## Study material
======

Record ProtectionPlan := mkPlan {
  pl_position_id : string; pl_symbol : string; pl_direction : string; pl_quantity : Dec;
  pl_average_fill_price : Dec; pl_stop_price : Dec; pl_take_profit_price : option Dec;
  pl_stop_client_order_id : string; pl_tp_client_order_id : option string; pl_attempt : Z }.

(** [ProtectionPlan.__post_init__] *)
Definition make_ProtectionPlan (p : ProtectionPlan) : res ProtectionPlan :=
  let fill := pl_average_fill_price p in
  assert_or (negb (pl_quantity p <=? dzero)%D) (ValueError "protection quantity must be > 0") ≫= fun _ =>
  assert_or (negb (pl_stop_price p <=? dzero)%D) (ValueError "stop price must be > 0") ≫= fun _ =>
  (if String.eqb (pl_direction p) "long" then
     assert_or (pl_stop_price p <? fill)%D (ValueError "long stop must be below fill") ≫= fun _ =>
     assert_or (match pl_take_profit_price p with Some t => (fill <? t)%D | None => true end)
       (ValueError "long take-profit must be above fill")
   else if String.eqb (pl_direction p) "short" then
     assert_or (fill <? pl_stop_price p)%D (ValueError "short stop must be above fill") ≫= fun _ =>
     assert_or (match pl_take_profit_price p with Some t => (t <? fill)%D | None => true end)
       (ValueError "short take-profit must be below fill")
   else Raise (ValueError "direction must be long or short")) ≫= fun _ =>
  Ok p.

Definition protection_side (p : ProtectionPlan) : string :=
  if String.eqb (pl_direction p) "long" then "sell" else "buy".

Record ProtectionResult := mkProtectionResult {
  ps_outcome : ProtectionOutcome; ps_state : V2ProtectionState; ps_stop_exchange_order_id : option string;
  ps_tp_exchange_order_id : option string; ps_actions : list ProtectionFailureAction;
  ps_account_entry_blocked : bool; ps_attempts : Z }.

Definition protection_is_active (r : ProtectionResult) : bool :=
  bool_decide (ps_state r = PROTECTION_ACTIVE) && ostr_truthy (ps_stop_exchange_order_id r).
Definition requires_manual_intervention (r : ProtectionResult) : bool :=
  bool_decide (ps_outcome r = EMERGENCY_CLOSE_PENDING).

(** [target_client_order_id(...) if take_profit_price else None]. *)
Definition tp_id_if (take_profit : option Dec) (position_id : string) (revision : Z) : res (option string) :=
  match take_profit with
  | Some t => if dtruthy t then target_client_order_id position_id revision ≫= fun i => Ok (Some i) else Ok None
  | None => Ok None
  end.

Definition build_protection_plan (position_id : string) (candidate : TradeCandidate)
    (average_fill_price filled_quantity tick_size : Dec) (attempt : Z) : res ProtectionPlan :=
  assert_or (negb (average_fill_price <=? dzero)%D) (ValueError "average_fill_price must be > 0") ≫= fun _ =>
  assert_or (negb (filled_quantity <=? dzero)%D) (ValueError "filled_quantity must be > 0") ≫= fun _ =>
  resolve_protection_prices candidate average_fill_price ≫= fun '(raw_stop, raw_target) =>
  let direction := tc_direction candidate in
  round_to_tick raw_stop tick_size direction LegStop ≫= fun stop_price =>
  (match raw_target with
   | Some t => round_to_tick t tick_size direction LegTarget ≫= fun t => Ok (Some t)
   | None => Ok None
   end) ≫= fun take_profit_price =>
  stop_client_order_id position_id attempt ≫= fun stop_id =>
  tp_id_if take_profit_price position_id attempt ≫= fun tp_id =>
  make_ProtectionPlan (mkPlan position_id (tc_symbol candidate) direction filled_quantity average_fill_price
    stop_price take_profit_price stop_id tp_id attempt).

(** ** The escalation ladder *)

Local Open Scope py_scope.

Fixpoint quantity_of (symbol direction : string) (l : list ExchangePositionSnapshot) : Dec :=
  match l with
  | [] => dzero
  | p :: l => if String.eqb (xp_symbol p) symbol && String.eqb (xp_direction p) direction
              then xp_quantity p else quantity_of symbol direction l
  end.

Definition _exchange_quantity_for {W} `{ExchangeAdapter W} (symbol direction : string) : SM W Dec :=
  let! snapshot := fetch_authoritative_snapshot in
  sret (quantity_of symbol direction (as_positions snapshot)).

Definition _escalate_emergency {W} `{ExchangeAdapter W} (plan : ProtectionPlan)
    (actions : list ProtectionFailureAction) (attempts : Z) : SM W ProtectionResult :=
  let actions := actions ++ [EMERGENCY_REDUCE_ONLY_CLOSE] in
  let! cid := slift (exit_client_order_id (pl_position_id plan) (pl_attempt plan)) in
  let command := mkSubmitReduce (pl_position_id plan) "PROTECTION_FAILED_EMERGENCY_CLOSE" (pl_quantity plan) cid true in
  stry (submit_reduce_only_exit command (pl_symbol plan) (protection_side plan) ;;; sret tt)
    (fun e => match e with
     | ProtectionTimeout | ProtectionSubmissionError | BinanceAdapterUnavailable => Some (sret tt)
     | _ => None
     end) ;;;
  let pending := mkProtectionResult EMERGENCY_CLOSE_PENDING PROTECTION_FAILED None None
                   (actions ++ [ACCOUNT_ENTRY_BLOCK; HIGH_PRIORITY_ALERT]) true attempts in
  stry_else (_exchange_quantity_for (pl_symbol plan) (pl_direction plan))
    (fun _ => Some (sret pending))
    (fun live_quantity =>
  if (live_quantity <=? dzero)%D then
    sret (mkProtectionResult EMERGENCY_CLOSED PROTECTION_CANCELLED None None actions false attempts)
  else sret pending).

======

## Exercise directions
Start with the line above that contains "pl_position_id : string;" and stop after the line that contains "bool_decide (ps_outcome r". Output those lines exactly, and only those.

## Result below
  pl_position_id : string; pl_symbol : string; pl_direction : string; pl_quantity : Dec;
  pl_average_fill_price : Dec; pl_stop_price : Dec; pl_take_profit_price : option Dec;
  pl_stop_client_order_id : string; pl_tp_client_order_id : option string; pl_attempt : Z }.

(** [ProtectionPlan.__post_init__] *)
Definition make_ProtectionPlan (p : ProtectionPlan) : res ProtectionPlan :=
  let fill := pl_average_fill_price p in
  assert_or (negb (pl_quantity p <=? dzero)%D) (ValueError "protection quantity must be > 0") ≫= fun _ =>
  assert_or (negb (pl_stop_price p <=? dzero)%D) (ValueError "stop price must be > 0") ≫= fun _ =>
  (if String.eqb (pl_direction p) "long" then
     assert_or (pl_stop_price p <? fill)%D (ValueError "long stop must be below fill") ≫= fun _ =>
     assert_or (match pl_take_profit_price p with Some t => (fill <? t)%D | None => true end)
       (ValueError "long take-profit must be above fill")
   else if String.eqb (pl_direction p) "short" then
     assert_or (fill <? pl_stop_price p)%D (ValueError "short stop must be above fill") ≫= fun _ =>
     assert_or (match pl_take_profit_price p with Some t => (t <? fill)%D | None => true end)
       (ValueError "short take-profit must be below fill")
   else Raise (ValueError "direction must be long or short")) ≫= fun _ =>
  Ok p.

Definition protection_side (p : ProtectionPlan) : string :=
  if String.eqb (pl_direction p) "long" then "sell" else "buy".

Record ProtectionResult := mkProtectionResult {
  ps_outcome : ProtectionOutcome; ps_state : V2ProtectionState; ps_stop_exchange_order_id : option string;
  ps_tp_exchange_order_id : option string; ps_actions : list ProtectionFailureAction;
  ps_account_entry_blocked : bool; ps_attempts : Z }.

Definition protection_is_active (r : ProtectionResult) : bool :=
  bool_decide (ps_state r = PROTECTION_ACTIVE) && ostr_truthy (ps_stop_exchange_order_id r).
Definition requires_manual_intervention (r : ProtectionResult) : bool :=
  bool_decide (ps_outcome r = EMERGENCY_CLOSE_PENDING).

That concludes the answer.